While the “Game of the Year” discussion has already been pointed out as ridiculous (especially without having played Massive Loading Time Effect and Assassin’s Crossing Creed), I’ve found the range of suggestions interesting. Here are the games I’ve been hearing the most GotY talk about:
- Bioshock: This is the clear favorite in official awards, and for good reason. Tts thematic and gameplay elements are wound tightly together, each informing the other. The Little Sister/Big Daddy relationship is central to the story. It’s also the primary path to character advancement, it’s the core player choice, and it’s the primary combat element. Bioshock shows the power of picking only a couple core themes, and relentlessly iterating on them.

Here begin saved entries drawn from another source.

Lemma star_match ps l : glob_match (Star :: ps) l = true <-> exists a b, l = a ++ b /\ glob_match ps b = true.
Proof.
  induction l as [|c l IH]; rewrite star_step, orb_true_iff.
  - split; [intros [H|H]; [by exists [], []|done]|].
    intros (a & b & Hl & H). symmetry in Hl. apply app_eq_nil in Hl as [-> ->]. by left.
  - rewrite IH. split.
    + intros [H|(a & b & -> & H)]; [by exists [], (c :: l)|by exists (c :: a), b].
    + intros ([|c' a] & b & Hl & H); [left; by rewrite Hl|]. injection Hl as <- ->. right. by exists a, b.
Qed.

Lemma one_match p ps l : p <> Star ->
  glob_match (p :: ps) l = match l with c :: t => accepts p c && glob_match ps t | [] => false end.
Proof. intros Hp. by destruct p. Qed.

(** The matcher decides the language of the pattern. *)
Lemma glob_match_iff ps : forall l, glob_match ps l = true <-> globs ps l.
Proof.
  induction ps as [|p ps IH]; intros l.
  - split; [by destruct l; [constructor|]|]. by inversion 1.
  - destruct (decide (p = Star)) as [->|Hp].
    + rewrite star_match. split.
      * intros (a & b & -> & H). apply globs_star. by apply IH.
      * inversion 1 as [|ps' a b Hb|]; subst; [|done]. exists a, b. split; [done|]. by apply IH.
    + rewrite one_match by done. split.
      * destruct l as [|c t]; [done|]. intros [Hc Ht]%andb_true_iff. apply globs_one; [done..|]. by apply IH.
      * inversion 1; subst; [done|]. by rewrite andb_true_iff, IH.
Qed.

(** The whole pattern is read: more fuel reads the same pieces. *)
Lemma up_to_length p l : forall a b, up_to p l = Some (a, b) -> (length b < length l)%nat.
Proof.
  induction l as [|c l IH]; intros a b; cbn [up_to]; [done|]. destruct (p c); [intros [= <- <-]; cbn; lia|].
  destruct (up_to p l) as [[x y]|]; [|done]. intros [= <- <-]. specialize (IH x y eq_refl). cbn. lia.
Qed.
(* ===== verification/ProbeMain.v ===== *)
(** * The command of the probe generator (main of substrate/mk_probe.py)

    Which debug file is read, and what is printed and written.  The extracted packages
    are data: the files of each debug package in the order they are walked, and the
    shipped binary of each runtime package.  The debug information of a file and the
    text of an index are parameters. *)

From S2P Require Import Prelude PyVal Text Target Loader Probe.

(** ** The debug file, by build id *)

Record package_file := PackageFile { pf_path : string; pf_link : bool; pf_bytes : bytes }.

(** What the packages under a directory hold; [None] when the runtime package has no
    [usr/bin/tmm.default]. *)
Record packages := Packages { debug_debs : list (string * list package_file); runtime_debs : list (string * option bytes) }.

Definition SMALL : Z := 10 * 1024 * 1024.

Definition unreadable (e : exn) : bool := match e with OSError _ | ValueError _ | UnicodeError => true | _ => false end.

Fixpoint candidates (fs : list package_file) : result (list (string * package_file)) :=
  match fs with
  | [] => Ok []
  | f :: fs =>
      if pf_link f || (len (pf_bytes f) <? SMALL) then candidates fs else
      match build_id (pf_bytes f) with
      | Ok b => let? rest := candidates fs in Ok ((b, f) :: rest)
      | Err e => if unreadable e then candidates fs else Err e
      end
  end.

Definition matching (want : string) (cands : list (string * package_file)) : list package_file :=
  map snd (List.filter (fun bf => String.eqb bf.1 want) cands).

Definition found_text (cands : list (string * package_file)) : string :=
  match cands with
  | [] => "none"
  | _ => String.concat ", " (map (fun bf => cat [basename (pf_path bf.2); "="; list_str (List.firstn 12 (str_list bf.1))]) cands)
  end.

(** The file chosen, and the line printed when there was a choice. *)
Definition debug_file (p : packages) : result (package_file * list string) :=
  match debug_debs p with
  | [] => Err (SystemExit "no tmm-debuginfo_*.deb")
  | (deb, files) :: _ =>
      match runtime_debs p with
      | [] => Err (SystemExit "no tmm_*.deb")
      | (_, None) :: _ => Err (SystemExit "no usr/bin/tmm.default")
      | (_, Some shipped) :: _ =>
          let? want := build_id shipped in
          let? cands := candidates files in
          match matching want cands with
          | [] => Err (SystemExit (cat ["*** no debug binary in "; basename deb; " matches the shipped binary's build id "; want;
                                        ". Found: "; found_text cands]))
          | [f] =>
              Ok (f, if 1 <? len cands then
                       [cat ["  debuginfo : "; basename (pf_path f); "  (of "; py_str (len cands); " candidates, selected by build id ";
                             list_str (List.firstn 12 (str_list want)); ")"]]
                     else [])
          | ms => Err (SystemExit (cat ["*** "; py_str (len ms); " debug binaries share build id "; want; "; refusing to guess."]))
          end
      end
  end.

(** ** [main] *)

Record args := Args {
  o_debuginfo : option string; o_debs : option packages; o_function : option string; o_describe : bool;
  o_build_index : option string; o_index : option string; o_no_probe_read : bool; o_out : option string }.

(** What was printed and written. *)
Record report := Report { printed_lines : list string; files_written : list (string * string) }.

Definition given (s : option string) : option string := match s with Some EmptyString => None | o => o end.

Definition parameter_line (i : nat) (p : param) : string :=
  cat ["      arg"; py_str (Z.of_nat i); "  "; ljust 14 (or_else (pa_name p) "(unnamed)"); " "; ljust 10 (pa_kind p); " ";
       pa_detail p; if (5 <=? i)%nat then "   <- BEYOND the 5 registers the generic context carries" else ""].

Definition described (fn : string) (ps : list param) : list string :=
  [cat ["  "; fn; "("]] ++ imap parameter_line ps ++ ["  )"] ++
  (if 5 <? len ps then
     [""; cat ["  5 of "; py_str (len ps); " parameters are reachable. A generated probe cannot see the rest."]]
   else []).

Definition rjust2 (z : Z) : string := list_str (replicate (2 - length (str_list (py_str z))) (chr 32) ++ str_list (py_str z)).

Definition newlines (s : string) : Z := len (List.filter (fun c => ord c =? 10) (str_list s)).

Definition generated (out src : string) (fields : list field) (dropped : list arg) (used : Z) : list string :=
  [""; cat ["  generated "; out; " --- "; py_str (newlines src); " lines, record "; py_str used; "/"; py_str CTX_MAX; " bytes, ";
            py_str (len fields); " field(s) captured"]] ++
  map (fun f => let a := f_arg f in
         cat ["      arg"; py_str (a_index a); " "; ljust 14 (a_name a); " "; ljust 8 (a_kind a); " "; rjust2 (f_bytes f); " bytes"]) fields ++
  match dropped with
  | [] => []
  | _ => "  dropped, and the generated source says why:" ::
         map (fun a => cat ["      arg"; py_str (a_index a); " "; ljust 14 (a_name a); " "; a_kind a]) dropped
  end.

(** What [build_index] prints. *)
Definition indexed (bid out text : string) (seen : seen_map) : list string :=
  [cat ["  build id  : "; bid];
   cat ["  functions : "; py_str (Z.of_nat (size seen)); " with at least one parameter"];
   cat ["  parameters: "; py_str (foldr (fun kv n => len kv.2.2 + n) 0 (map_to_list seen))];
   cat ["  written   : "; out; " ("; py_str (strlen text); " bytes)"]].

Section main.
Variable sha256 : string -> string.
(** The bytes of a file named on the command line; the debug information of some bytes;
    the text of an index. *)
Variable open_bytes : string -> result bytes.
Variable dwarf : bytes -> result (list (cu * die)).
Variable open_text : string -> result string.

(** The parameters of the function asked for: of the index when one is given. *)
Definition parameters (dbg : option (result bytes)) (index : option string) (fn : string) : result (list param) :=
  match index with
  | Some path =>
      let? text := open_text path in
      match load_index text fn with
      | Some ps => Ok ps
      | None => Err (SystemExit "not in the index")
      end
  | None =>
      match dbg with
      | Some opened => let? b := opened in let? dies := dwarf b in signature dies fn
      | None => Err TypeError
      end
  end.

Definition write_probe (fn : string) (ps : list param) (no_probe_read : bool) (out : option string)
    : result (list string * list (string * string)) :=
  let '(fields, dropped, used) := Probe.layout ps no_probe_read in
  match fields with
  | [] => Err (SystemExit "nothing capturable under these constraints")
  | _ =>
      let? src := generate sha256 fn ps fields dropped used no_probe_read in
      let path := default (cat ["probe_"; fn; ".bpf.c"]) (given out) in
      Ok (generated path src fields dropped used, [(path, src)])
  end.

Definition probe_main (a : args) : result report :=
  let? (dbg, chosen) :=
    match o_debs a with
    | Some p => let? (f, lines) := debug_file p in Ok (Some (Ok (pf_bytes f)), lines)
    | None => match given (o_debuginfo a) with
              | Some path => Ok (Some (open_bytes path), [])
              | None => Ok (None, [])
              end
    end in
  raise_if (match dbg, given (o_index a) with None, None => true | _, _ => false end)
    (SystemExit "need --debuginfo, --debs, or a prebuilt --index") ;;
  match given (o_build_index a) with
  | Some out =>
      match dbg with
      | None => Err TypeError
      | Some opened =>
          let? b := opened in
          let? bid := build_id b in
          let? dies := dwarf b in
          let? text := build_index b dies in
          Ok (Report (chosen ++ indexed bid out text (foldl index_die ∅ dies)) [(out, text)])
      end
  | None =>
      match given (o_function a) with
      | None => Err (SystemExit "need --function (or --build-index)")
      | Some fn =>
          let? ps := parameters dbg (given (o_index a)) fn in
          if o_describe a then Ok (Report (chosen ++ described fn ps) []) else
          let? (lines, files) := write_probe fn ps (o_no_probe_read a) (o_out a) in
          Ok (Report (chosen ++ described fn ps ++ lines) files)
      end
  end.
End main.

(** ** The debug file is never guessed *)

Lemma candidates_built fs : forall cands b f, candidates fs = Ok cands -> (b, f) ∈ cands ->
  f ∈ fs /\ pf_link f = false /\ build_id (pf_bytes f) = Ok b.
Proof.
  induction fs as [|g fs IH]; intros cands b f; cbn [candidates]; [by intros <-%Ok_inj Hin; apply elem_of_nil in Hin|].
  destruct (pf_link g || _) eqn:Hs.
  { intros H Hin. destruct (IH cands b f H Hin) as (H1 & H2). split; [by right|done]. }
  apply orb_false_iff in Hs as [Hl _]. destruct (build_id (pf_bytes g)) as [b'|e] eqn:Hb.
  - destruct (candidates fs) as [rest|]; [|done]. intros <-%Ok_inj [[= -> ->]|Hin]%elem_of_cons; [by repeat constructor|].
    destruct (IH rest b f eq_refl Hin) as (H1 & H2). split; [by right|done].
  - destruct (unreadable e); [|done]. intros H Hin. destruct (IH cands b f H Hin) as (H1 & H2). split; [by right|done].
Qed.

Lemma matching_in want cands f : f ∈ matching want cands <-> (want, f) ∈ cands.
Proof.
  unfold matching. rewrite list_elem_of_fmap. split.
  - intros ([b g] & -> & [Hin Hb]%list_elem_of_In%filter_In). cbn in *. apply String.eqb_eq in Hb as ->. by apply list_elem_of_In.
  - intros Hin. exists (want, f). split; [done|]. apply list_elem_of_In, filter_In. split; [by apply list_elem_of_In|apply String.eqb_refl].
Qed.

(** The debug file used is a regular file of the debug package with the build id of the
    binary that ships, and no other candidate has it; when the packages do not agree, or
    several files do, nothing is chosen. *)
Theorem debug_file_by_build_id p f lines : debug_file p = Ok (f, lines) ->
  exists deb files rest name shipped rest' want cands,
    debug_debs p = (deb, files) :: rest /\ runtime_debs p = (name, Some shipped) :: rest' /\
    build_id shipped = Ok want /\ candidates files = Ok cands /\ f ∈ files /\ pf_link f = false /\
    build_id (pf_bytes f) = Ok want /\ forall g, (want, g) ∈ cands -> g = f.
Proof.
  unfold debug_file. destruct (debug_debs p) as [|[deb files] rest]; [done|].
  destruct (runtime_debs p) as [|[name [shipped|]] rest']; [done| |done].
  destruct (build_id shipped) as [want|] eqn:Hw; [|done]. destruct (candidates files) as [cands|] eqn:Hc; [|done].
  destruct (matching want cands) as [|g [|? ?]] eqn:Hm; [done| |done]. intros [= -> _].
  assert (forall g, (want, g) ∈ cands <-> g = f) as Hone by (intros g; by rewrite <- matching_in, Hm, list_elem_of_singleton).
  destruct (candidates_built files cands want f Hc) as (H1 & H2 & H3); [by apply Hone|].
  exists deb, files, rest, name, shipped, rest', want, cands. split_and!; try done. intros g. apply Hone.
Qed.

(** Describing a function writes nothing; the source written is the one [make_probe]
    generates for the parameters shown. *)
Lemma written_is_generated sha256 fn ps npr out lines files :
  write_probe sha256 fn ps npr out = Ok (lines, files) ->
  exists src used, make_probe sha256 fn ps npr = Ok (src, used) /\
    files = [(default (cat ["probe_"; fn; ".bpf.c"]) (given out), src)].
Proof.
  unfold write_probe, make_probe. destruct (Probe.layout ps npr) as [[fields dropped] used]. destruct fields as [|x fields]; [done|].
  destruct (generate _ _ _ _ _ _ _) as [src|]; [|done]. intros [= _ <-]. by exists src, used.
Qed.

- Portal: I’ve heard a lot of developer support for Portal as GotY, while others have accused me of being “on crack” for making the suggestion. (Or, perhaps fairly, the “on crack” statement was referring to my mention of Zelda: Backtrack Hourglass.) Portal is much more relentlessly minimalist than Bioshock, and the result is limited in scope but almost flawless. Which makes this a surprising developer favorite, given that it makes their favorite pastime– bitching about the best games around– quite difficult.
- S.T.A.L.K.E.R.: This was a huge surprise to me, after hearing about the game’s early beta-quality release (and subsequent patching that brought it up to… late beta quality). In spite of this, I’ve heard quite a few people say it was their favorite game they’ve played this year. (In a strange twist, an acquaintance just tried to play through the extensively fan-patched Vampire: the Masquerade: Bloodlines. Even the hot vampire chicks couldn’t get him all the way through. So either STALKER is less buggy, or it has something even better than V:tM:B’s core mechanic of running around as a sexy vampire, seducing everyone in sight.)
This isn’t the post to go into it, but it’s also been a strong year for indies. Everyday Shooter and Dwarf Fortress have grabbed a lot of buzz, even if people probably clocked in the most time on Desktop Tower Defense.

November 21st, 2007 at 9:16 pm
I feel like it’s a little early; aren’t there still some games to come between now and Xmas?
Or maybe I’m just saying that because I’ve bought lots of these games but haven’t played them yet. Damn, girl.
November 23rd, 2007 at 1:07 am
It’s definitely too early– I mostly just wanted to highlight STALKER, which I think I heard you recommend first, but now I’m seeing it pop up all over the place.
I think I need to take a few weeks off to play everything that needs playing. What a great year.
November 28th, 2007 at 10:08 pm
You’re playing Easy Mode in Desktop Tower Defense? I expected more from you Matt.
This year’s a weird one for GOTY… nothing has really stood out for me as the obvious front runner. I think that Bioshock is massively overrated. And Portal was awesome, but it seems kind of small potatoes compared to the epic nature of other titles on the list. But maybe that’s the point? Maybe it would send a message to everyone that bigger is not always better?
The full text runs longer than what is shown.